(Stored data)
(* ===== verification/BuddySamples.v ===== *)
(** Concrete zones of the buddy allocator, with checkers that decide whether a
    zone represents a block map. *)
From Stdlib Require Import ZArith Lia Bool.
From stdpp Require Import base list gmap fin_maps.
From S2P Require Import Prelude Lists Buddy BuddyBlocks BuddyRepr BuddyFallback BuddySingle BuddyZone.

Local Open Scope Z_scope.

Section Check.
Context (cfg : config) (lo hi zid : Z).

(** The frames from [lo] up to [hi]. *)
Definition frames (q : Z) : Prop := lo <= q < hi.

#[global] Instance page_state_dec p b : Decision (page_state p b).
Proof. destruct b as [[o [mt|]]|]; cbn; apply _. Defined.

Definition pages_check (m : gmap Z page) (B : blocks) : Prop :=
  Forall (fun q => is_Some (m !! q) /\ zone_id (m !!! q) = zid) (seqZ lo (hi - lo)) /\ zid <> -1 /\
  map_Forall (fun q p => zone_id p = zid -> page_state p (B !! q)) m.

#[global] Instance pages_check_dec m B : Decision (pages_check m B).
Proof. unfold pages_check; apply _. Defined.

Definition area_check (A : list free_area) (B : blocks) (o : nat) : Prop :=
  length (free_list (A !!! o)) = MIGRATE_TYPES /\ NoDup (mjoin (free_list (A !!! o))) /\
  nr_free (A !!! o) = Z.of_nat (length (mjoin (free_list (A !!! o)))) /\
  Forall (fun mt => Forall (fun p => B !! p = Some (o, Some mt)) (free_list (A !!! o) !!! mt)) (seq 0 MIGRATE_TYPES).

#[global] Instance area_check_dec A B o : Decision (area_check A B o).
Proof. unfold area_check; apply _. Defined.

Definition listed (A : list free_area) (p : Z) (b : nat * option nat) : Prop :=
  match b with (o, Some mt) => p ∈ free_list (A !!! o) !!! mt | (_, None) => debug_guardpage_enabled cfg = true end.

#[global] Instance listed_dec A p b : Decision (listed A p b).
Proof. destruct b as [o [mt|]]; cbn; apply _. Defined.

Definition lists_check (A : list free_area) (B : blocks) : Prop :=
  length A = MAX_ORDER /\ Forall (area_check A B) (seq 0 MAX_ORDER) /\ map_Forall (listed A) B.

#[global] Instance lists_check_dec A B : Decision (lists_check A B).
Proof. unfold lists_check; apply _. Defined.

Lemma Forall_seq (P : nat -> Prop) n k : Forall P (seq 0 n) -> (k < n)%nat -> P k.
Proof. intros H Hk; rewrite Forall_forall in H; apply H, elem_of_seq; lia. Qed.

Lemma repr_check z B : pages_check (mem_map z) B -> lists_check (areas z) B -> repr cfg frames zid z B.
Proof.
  intros (H1 & HZ & H2) (L1 & L2 & L3); split; [split| |].
  - intros q Hq; rewrite Forall_forall in H1; apply H1, elem_of_seqZ; unfold frames in Hq; lia.
  - intros q E; rewrite lookup_total_alt in *; destruct (mem_map z !! q) as [p|] eqn:Eq; [apply (H2 q p Eq E)|cbn in E; congruence].
  - split; trivial; intros o.
    + intros Ho; apply (Forall_seq _ _ _ L2 Ho).
    + intros mt p Ho Hmt; destruct (Forall_seq _ _ _ L2 Ho) as (_ & _ & _ & F); split.
      * intros Hp; pose proof (Forall_seq _ _ _ F Hmt) as G; rewrite Forall_forall in G; apply G, Hp.
      * intros Hp; exact (L3 p (o, Some mt) Hp).
    + intros Ho; apply (Forall_seq _ _ _ L2 Ho).
    + intros Ho; apply (Forall_seq _ _ _ L2 Ho).
  - intros p o Hp; exact (L3 p (o, None) Hp).
Qed.

Definition block_check (p : Z) (b : nat * option nat) : Prop :=
  (b.1 < MAX_ORDER)%nat /\ 0 <= p /\ p mod bsize b.1 = 0 /\ lo <= p /\ p + bsize b.1 <= hi /\ match b.2 with Some mt => (mt < MIGRATE_TYPES)%nat | None => True end.

#[global] Instance block_check_dec p b : Decision (block_check p b).
Proof. unfold block_check; destruct b as [o [mt|]]; cbn; apply _. Defined.

Definition blocks_check (B : blocks) : Prop := map_Forall block_check B /\
  map_Forall (fun p b => map_Forall (fun p' b' => p = p' \/ p + bsize b.1 <= p' \/ p' + bsize b'.1 <= p) B) B.

#[global] Instance blocks_check_dec B : Decision (blocks_check B).
Proof. unfold blocks_check; apply _. Defined.

Lemma blocks_ok_check B : blocks_check B -> blocks_ok frames B.
Proof.
  intros [H1 H2]; split.
  - intros p o k H; destruct (H1 p _ H) as (Ho & Hp & M & L1 & L2 & _); cbn [fst snd] in *; split; [exact Ho|split; [exact Hp|split]].
    + apply Z.mod_divide; [pose proof (bsize_pos o); lia|exact M].
    + intros q Hq; unfold frames, in_block in *; lia.
  - intros p o mt H; apply (H1 p _ H).
  - intros p o k p' o' k' q H H' I I'; specialize (H2 p _ H p' _ H'); cbn in H2; unfold in_block in *; destruct H2 as [|[|]]; [assumption|lia|lia].
Qed.
End Check.

(** ** Zones *)

Definition blank : page := mk_page false false 0 0 0 false false false 0.

(** Sixteen frames in two pageblocks, none of them free. *)
Definition zone0 : zone :=
  mk_zone (replicate MAX_ORDER (mk_area (replicate MIGRATE_TYPES []) 0)) (list_to_map ((fun q => (q, blank)) <$> seqZ 0 16))
    {[ 0 := MIGRATE_MOVABLE; 1 := MIGRATE_UNMOVABLE ]} 0 16 16 0 0 0 8 0 false None.

Definition cfg0 : config := mk_config 3 false 0 false false 15000.

(** With debug_guardpage_minorder=2. *)
Definition cfg_guard : config := mk_config 3 false 2 false false 15000.

Definition run (z : zone) (l : list (zone -> option zone)) : zone := default z (foldl (fun z f => z ≫= f) (Some z) l).

(** The first eight frames are free and movable, the last four free and
    unmovable. *)
Definition zone1 : zone := run zone0 [free_one_page cfg0 0 3 MIGRATE_MOVABLE false false; free_one_page cfg0 12 2 MIGRATE_UNMOVABLE false false].

Definition blocks1 : blocks := {[ 0 := (3%nat, Some MIGRATE_MOVABLE); 12 := (2%nat, Some MIGRATE_UNMOVABLE) ]}.

Definition held1 : blocks := {[ 8 := (2%nat, None) ]}.

Lemma zone1_repr : repr cfg0 (frames 0 16) 0 zone1 blocks1.
Proof. apply repr_check; [checked|checked]. Qed.

Lemma blocks1_ok : blocks_ok (frames 0 16) blocks1.
Proof. apply blocks_ok_check; checked. Qed.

WORK REQUEST:
With the line that has "From Stdlib Require Import ZArith Lia Bool." as the first and the line that has "Proof. unfold area_check; apply _. Defined." as the last, repeat exactly that run of lines above and no more.

COMPLETED TASK:
From Stdlib Require Import ZArith Lia Bool.
From stdpp Require Import base list gmap fin_maps.
From S2P Require Import Prelude Lists Buddy BuddyBlocks BuddyRepr BuddyFallback BuddySingle BuddyZone.

Local Open Scope Z_scope.

Section Check.
Context (cfg : config) (lo hi zid : Z).

(** The frames from [lo] up to [hi]. *)
Definition frames (q : Z) : Prop := lo <= q < hi.

#[global] Instance page_state_dec p b : Decision (page_state p b).
Proof. destruct b as [[o [mt|]]|]; cbn; apply _. Defined.

Definition pages_check (m : gmap Z page) (B : blocks) : Prop :=
  Forall (fun q => is_Some (m !! q) /\ zone_id (m !!! q) = zid) (seqZ lo (hi - lo)) /\ zid <> -1 /\
  map_Forall (fun q p => zone_id p = zid -> page_state p (B !! q)) m.

#[global] Instance pages_check_dec m B : Decision (pages_check m B).
Proof. unfold pages_check; apply _. Defined.

Definition area_check (A : list free_area) (B : blocks) (o : nat) : Prop :=
  length (free_list (A !!! o)) = MIGRATE_TYPES /\ NoDup (mjoin (free_list (A !!! o))) /\
  nr_free (A !!! o) = Z.of_nat (length (mjoin (free_list (A !!! o)))) /\
  Forall (fun mt => Forall (fun p => B !! p = Some (o, Some mt)) (free_list (A !!! o) !!! mt)) (seq 0 MIGRATE_TYPES).

#[global] Instance area_check_dec A B o : Decision (area_check A B o).
Proof. unfold area_check; apply _. Defined.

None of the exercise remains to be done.